François Déroche, dans sa conférence intitulée « Le Coran et son histoire », souligne la nécessité pour certains chercheurs de prendre en considération certaines sources méditerranéennes extérieures à la tradition musulmane afin de mieux appréhender l’apparition du texte coranique en terre arabique. Dans la même perspective, la datation des manuscrits anciens du Coran apparaît essentielle pour la recherche contemporaine (citons entre autres la découverte d’un palimpseste à Sanaa en 1972 permettant l’accès à une autre recension du Coran).

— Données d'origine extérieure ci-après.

(** ** The formats are exact *)

Record wf_manifest (m : StartupManifest) : Prop := {
  wf_mem : u64 (sm_mem_virtual_size m);
  wf_prefix : Forall u64 (sm_prefix_pages m);
  wf_ranges : Forall (λ r, u64 r.1 ∧ u64 r.2) (sm_ranges m)
}.

(** Skip the magic and the fields before the one that is read. *)
Ltac read_header :=
  rewrite ?(slice_app_skip _ _ MANIFEST_MAGIC), ?(slice_app_skip _ _ TRACE_MAGIC) by done;
  change (zlen MANIFEST_MAGIC) with 8; change (zlen TRACE_MAGIC) with 8; read_field.

Lemma manifest_written m bytes : wf_manifest m → encode_manifest m = Ok bytes → decode_manifest bytes = Ok m.
Proof.
  intros [Hm Hp Hr] H. unfold encode_manifest in H. steps H. destruct x, x0. apply Ok_inj in H. rewrite Z.leb_le in *.
  unfold MAX_PREFIX_PAGES, MAX_RANGES, MANIFEST_HEADER_BYTES, MANIFEST_FORMAT_VERSION, u64, U64_MAX in *.
  pose proof (zlen_nonneg (sm_prefix_pages m)). pose proof (zlen_nonneg (sm_ranges m)).
  set (pages := sm_prefix_pages m ≫= le_bytes 8) in *. set (ranges := sm_ranges m ≫= _) in *.
  assert (zlen bytes = 32 + zlen (sm_prefix_pages m) * 8 + zlen (sm_ranges m) * 16) as Hl.
  { rewrite <- H. rewrite !zlen_app, !zlen_le_bytes. unfold pages, ranges. rewrite zlen_words, zlen_range_words.
    change (zlen MANIFEST_MAGIC) with 8. lia. }
  assert (le_val (slice 8 4 bytes) = 4) as E1 by (rewrite <- H; read_header).
  assert (le_val (slice 12 4 bytes) = 32) as E2 by (rewrite <- H; read_header).
  assert (le_val (slice 16 8 bytes) = sm_mem_virtual_size m) as E3 by (rewrite <- H; read_header).
  assert (le_val (slice 24 4 bytes) = zlen (sm_prefix_pages m)) as E4 by (rewrite <- H; read_header).
  assert (le_val (slice 28 4 bytes) = zlen (sm_ranges m)) as E5 by (rewrite <- H; read_header).
  assert (zdrop 32 bytes = pages ++ ranges) as Eb.
  { rewrite <- H. rewrite !app_assoc. rewrite <- (app_assoc _ pages). apply zdrop_app_here. by rewrite !zlen_app, !zlen_le_bytes. }
  unfold decode_manifest, MANIFEST_HEADER_BYTES, MANIFEST_FORMAT_VERSION, MAX_PREFIX_PAGES, MAX_RANGES. rewrite Hl, E1, E2, E3, E4, E5, Eb.
  rewrite bool_decide_true by (rewrite <- H; by apply slice_app_here). rewrite !Z.eqb_refl.
  rewrite (proj2 (Z.leb_le 32 _)), !(proj2 (Z.leb_le _ (2 ^ 20))) by lia. cbn [ensure rbind Z.eqb Pos.eqb andb].
  apply validate_pages_all in Hx. rewrite !to_nat_zlen. unfold pages. rewrite read_offsets_written by done. cbn [rbind].
  rewrite zdrop_app_here by (rewrite zlen_words; lia). unfold ranges.
  rewrite read_ranges_written by done. rewrite Hx0. by destruct m.
Qed.

Lemma manifest_read m bytes : Forall is_byte bytes → decode_manifest bytes = Ok m → wf_manifest m ∧ encode_manifest m = Ok bytes.
Proof.
  intros Hb H. unfold decode_manifest in H. cbv zeta in H. steps H. destruct x0. injection H as <-.
  apply andb_true_iff in Hok3 as [Hc1 Hc2]. rewrite Z.leb_le, ?Z.eqb_eq, bool_decide_eq_true in *.
  unfold MANIFEST_HEADER_BYTES in *.
  pose proof (field_range 4 24 bytes Hb ltac:(lia) ltac:(lia)) as Rp. pose proof (field_range 4 28 bytes Hb ltac:(lia) ltac:(lia)) as Rr.
  pose proof (field_range 8 16 bytes Hb ltac:(lia) ltac:(lia)) as Rm.
  change (Z.of_nat 4) with 4 in *. change (Z.of_nat 8) with 8 in *.
  set (np := le_val (slice 24 4 bytes)) in *. set (nr := le_val (slice 28 4 bytes)) in *. set (mem := le_val (slice 16 8 bytes)) in *.
  apply read_offsets_inv in Hx as (Hn & He & Hf); [|by apply Forall_drop|rewrite zlen_zdrop; lia].
  destruct (read_ranges_inv (Z.to_nat nr) (zdrop (np * 8) (zdrop 32 bytes))) as (Hn' & He' & Hf');
    [by do 2 apply Forall_drop|rewrite !zlen_zdrop; lia|].
  rewrite Forall_and in Hf. destruct Hf as [Hv Hu]. split.
  { split; cbn; [|done|done]. unfold u64, U64_MAX. change (2 ^ (8 * 8)) with (2 ^ 64) in Rm. lia. }
  unfold encode_manifest. cbn [sm_mem_virtual_size sm_prefix_pages sm_ranges]. unfold zlen. rewrite Hn, Hn', !Z2Nat.id by lia.
  rewrite (proj2 (Z.leb_le _ _) Hc1), (proj2 (Z.leb_le _ _) Hc2). cbn [ensure rbind].
  rewrite (proj2 (validate_pages_all _ _) Hv), Hx0. cbn [rbind]. f_equal.
  etrans; [|symmetry; apply header_split; lia]. rewrite He, He'. rewrite <- Hok0. unfold MANIFEST_HEADER_BYTES.
  rewrite <- Hok1 at 1. rewrite <- Hok2 at 1. unfold np, nr, mem.
  pose proof (λ off, field_bytes 4 off bytes Hb) as F4. pose proof (field_bytes 8 16 bytes Hb) as F8.
  change (Z.of_nat 4) with 4 in F4. change (Z.of_nat 8) with 8 in F8. rewrite (F4 8), (F4 12), F8, (F4 24), (F4 28) by lia.
  do 6 f_equal. fold np nr. rewrite Z2Nat.id, (Z.mul_comm 8) by lia. rewrite Z2Nat.id by lia.
  rewrite (ztake_all (16 * nr)) by (rewrite !zlen_zdrop; lia). apply ztake_zdrop.
Qed.

Lemma trace_written mem pages bytes : u64 mem → Forall u64 pages → encode_trace mem pages = Ok bytes → decode_trace bytes = Ok (mem, pages).
Proof.
  intros Hm Hp H. unfold encode_trace in H. steps H. apply Ok_inj in H. apply encode_offsets_all in Hx as [Hv ->]. rewrite Z.leb_le in *.
  assert (0 < zlen pages) as H0 by (destruct pages; [done|rewrite zlen_cons; pose proof (zlen_nonneg pages); lia]).
  unfold MAX_TRACE_PAGES, TRACE_HEADER_BYTES, TRACE_FORMAT_VERSION, u64, U64_MAX in *. set (offsets := pages ≫= le_bytes 8) in *.
  assert (zlen bytes = 32 + zlen pages * 8) as Hl.
  { rewrite <- H. rewrite !zlen_app, !zlen_le_bytes. unfold offsets. rewrite zlen_words. change (zlen TRACE_MAGIC) with 8. lia. }
  assert (le_val (slice 8 4 bytes) = 1) as E1 by (rewrite <- H; read_header).
  assert (le_val (slice 12 4 bytes) = 32) as E2 by (rewrite <- H; read_header).
  assert (le_val (slice 16 8 bytes) = mem) as E3 by (rewrite <- H; read_header).
  assert (le_val (slice 24 4 bytes) = zlen pages) as E4 by (rewrite <- H; read_header).
  assert (slice 28 4 bytes = [0; 0; 0; 0]) as E5.
  { rewrite <- H, slice_app_skip by done. change (zlen TRACE_MAGIC) with 8.
    repeat (erewrite field_skip; [|cbv; reflexivity|lia]). by apply slice_app_here. }
  assert (zdrop 32 bytes = offsets) as Eb.
  { rewrite <- H. rewrite !app_assoc. apply zdrop_app_here. by rewrite !zlen_app, !zlen_le_bytes. }
  unfold decode_trace, TRACE_HEADER_BYTES, TRACE_FORMAT_VERSION, MAX_TRACE_PAGES. rewrite Hl, E1, E2, E3, E4, E5, Eb.
  rewrite bool_decide_true by (rewrite <- H; by apply slice_app_here).
  rewrite !Z.eqb_refl, (proj2 (Z.leb_le 32 _)), (proj2 (Z.leb_le _ (2 ^ 20))), (proj2 (Z.ltb_lt 0 _)) by lia. cbn [ensure rbind forallb Z.eqb andb].
  unfold offsets at 1. rewrite zlen_words, Z.mul_comm, Z.div_mul, to_nat_zlen by done. unfold offsets.
  rewrite <- (app_nil_r (pages ≫= le_bytes 8)). by rewrite read_offsets_written.
Qed.

Lemma trace_read mem pages bytes : Forall is_byte bytes → decode_trace bytes = Ok (mem, pages) →
  (u64 mem ∧ Forall u64 pages) ∧ encode_trace mem pages = Ok bytes.
Proof.
  intros Hb H. unfold decode_trace in H. cbv zeta in H. steps H. injection H as <- <-.
  apply andb_true_iff in Hok4 as [Hc1 Hc2]. rewrite Z.leb_le, Z.ltb_lt, ?Z.eqb_eq, bool_decide_eq_true in *.
  unfold TRACE_HEADER_BYTES in *. set (n := le_val (slice 24 4 bytes)) in *. rewrite zlen_zdrop, Hok5 in Hx by lia.
  replace (Z.max 0 (32 + n * 8 - 32)) with (n * 8) in Hx by lia. rewrite Z.div_mul in Hx by done.
  apply read_offsets_inv in Hx as (Hn & He & Hf); [|by apply Forall_drop|rewrite zlen_zdrop; lia].
  rewrite Forall_and in Hf. destruct Hf as [Hv Hu]. pose proof (field_range 8 16 bytes Hb ltac:(lia) ltac:(lia)) as Rm.
  change (2 ^ (8 * Z.of_nat 8)) with (2 ^ 64) in Rm. change (Z.of_nat 8) with 8 in Rm.
  split; [split; [unfold u64, U64_MAX; lia|done]|].
  assert (slice 28 4 bytes = le_bytes 4 0) as Hz.
  { etrans; [symmetry; apply (field_bytes 4 28 bytes Hb); lia|]. f_equal. change (Z.of_nat 4) with 4. revert Hok3. clear.
    induction (slice 28 4 bytes) as [|b l IH]; [done|]. cbn [forallb le_val]. intros [<-%Z.eqb_eq H]%andb_true_iff. by rewrite IH. }
  unfold encode_trace. assert (is_nil x = false) as -> by (destruct x; [cbn in Hn; lia|done]). cbn [negb ensure rbind].
  assert (zlen x = n) as -> by (unfold zlen; lia). rewrite (proj2 (Z.leb_le _ _) Hc2). cbn [ensure rbind].
  rewrite (proj2 (encode_offsets_all _ _ _) (conj Hv eq_refl)). cbn [rbind]. f_equal.
  etrans; [|symmetry; apply header_split; lia]. rewrite He, Hz, <- Hok0. unfold TRACE_HEADER_BYTES. rewrite <- Hok1 at 1. rewrite <- Hok2 at 1. unfold n.
  pose proof (λ off, field_bytes 4 off bytes Hb) as F4. pose proof (field_bytes 8 16 bytes Hb) as F8.
  change (Z.of_nat 4) with 4 in F4. change (Z.of_nat 8) with 8 in F8. rewrite (F4 8), (F4 12), F8, (F4 24) by lia.
  do 6 f_equal. apply ztake_all. rewrite zlen_zdrop, Z2Nat.id; lia.
Qed.

(** ** Merging in the order of first need

    Items with a rank are grouped into runs; a run has the least rank of its
    items, and the runs are sorted by rank. *)

#[export] Instance by_rank_trans {A} : Transitive (@by_rank A).
Proof. intros x y z. unfold by_rank. lia. Qed.
#[export] Instance by_rank_total {A} : Total (@by_rank A).
Proof. intros x y. unfold by_rank. lia. Qed.
#[export] Instance by_offset_trans : Transitive by_offset.
Proof. intros x y z. unfold by_offset. lia. Qed.
#[export] Instance by_offset_total : Total by_offset.
Proof. intros x y. unfold by_offset. lia. Qed.
#[export] Instance pair_le_trans : Transitive pair_le.
Proof. intros x y z. unfold pair_le. lia. Qed.
#[export] Instance pair_le_total : Total pair_le.
Proof. intros x y. unfold pair_le. lia. Qed.

Lemma sorted_strict {A} (f : A → Z) l : StronglySorted (λ x y, f x ≤ f y) l → NoDup (f <$> l) → StronglySorted (λ x y, f x < f y) l.
Proof.
  induction 1 as [|x l _ IH Hx]; [constructor|]. rewrite fmap_cons. intros [Hn Hd]%NoDup_cons. constructor; [by apply IH|].
  rewrite Forall_forall in *. intros y Hy. specialize (Hx y Hy). assert (f x ≠ f y); [|lia].
  intros E. apply Hn. rewrite E. by apply list_elem_of_fmap_2.
Qed.

Lemma elem_of_ranked {A} (l : list A) x r : (x, r) ∈ ranked l ↔ ∃ i, l !! i = Some x ∧ r = Z.of_nat i.
Proof.
  unfold ranked. rewrite list_elem_of_lookup. setoid_rewrite list_lookup_imap_Some.
  split; [intros (i & y & Hy & [= -> ->])|intros (i & Hi & ->)]; eauto.
Qed.

Lemma ranked_fst {A} (l : list A) : (ranked l).*1 = l.
Proof. unfold ranked. apply list_eq. intros i. rewrite list_lookup_fmap, list_lookup_imap. by destruct (l !! i). Qed.

Lemma ranked_NoDup {A} (l : list A) : NoDup (ranked l).*2.
Proof.
  apply NoDup_alt. intros i j r. rewrite !list_lookup_fmap. unfold ranked. rewrite !list_lookup_imap.
  destruct (l !! i), (l !! j); cbn; intros; simplify_eq; lia.
Qed.

Section Merge.
Context {K R : Type} (keys : R → list K).

Record run_of (run : R * Z) (g : list (K * Z)) : Prop := {
  ro_keys : g.*1 = keys run.1;
  ro_min : ∃ x, x ∈ g ∧ x.2 = run.2;
  ro_least : ∀ x, x ∈ g → run.2 ≤ x.2
}.

Definition grouped (items : list (K * Z)) (runs : list (R * Z)) : Prop :=
  ∃ groups, mjoin groups = items ∧ Forall2 run_of runs groups.

Lemma grouped_snoc items runs run g : grouped items runs → run_of run g → grouped (items ++ g) (runs ++ [run]).
Proof.
  intros (gs & <- & Hf) Hr. exists (gs ++ [g]). split; [by rewrite join_app; cbn; rewrite app_nil_r|].
  by apply Forall2_app; [|constructor].
Qed.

L'islamologie contemporaine se déploie également à la lumière du champ archéologique auquel s’ouvre l’Arabie saoudite, depuis une vingtaine d’années. Christian Robin, dans sa conférence intitulée « D’une Arabie à l’autre », insiste sur le rôle majeur de l’Arabie saoudite dans le champ de ces nouveaux travaux. Si les recherches archéologiques des dernières décennies n’ont pas donné de résultat probant sur le siècle de Muhammad (560-660), elles ont en revanche infléchi « l’image qu’on pouvait se faire de l’Arabie saoudite avant 560 »   . Cette histoire de l’Arabie antique diffère en effet sensiblement de celle proposée par la tradition savante arabo-musulmane, puisque la recherche archéologique tend à montrer que le polythéisme avait déjà disparu de la péninsule arabique dès 400. De même, des inscriptions arabes préislamiques découvertes à Najrân, datées de 470 et 513, indiquent que « la diffusion de l’écriture arabe dans la péninsule est antérieure d’une centaine d’années pour le moins »   à la prédication muhammadienne. Nous sommes donc bien ici en présence d’une évolution majeure qui éclaire d’un jour nouveau l’histoire de l’Arabie ancienne en substituant aux sources des traditions celles des inscriptions.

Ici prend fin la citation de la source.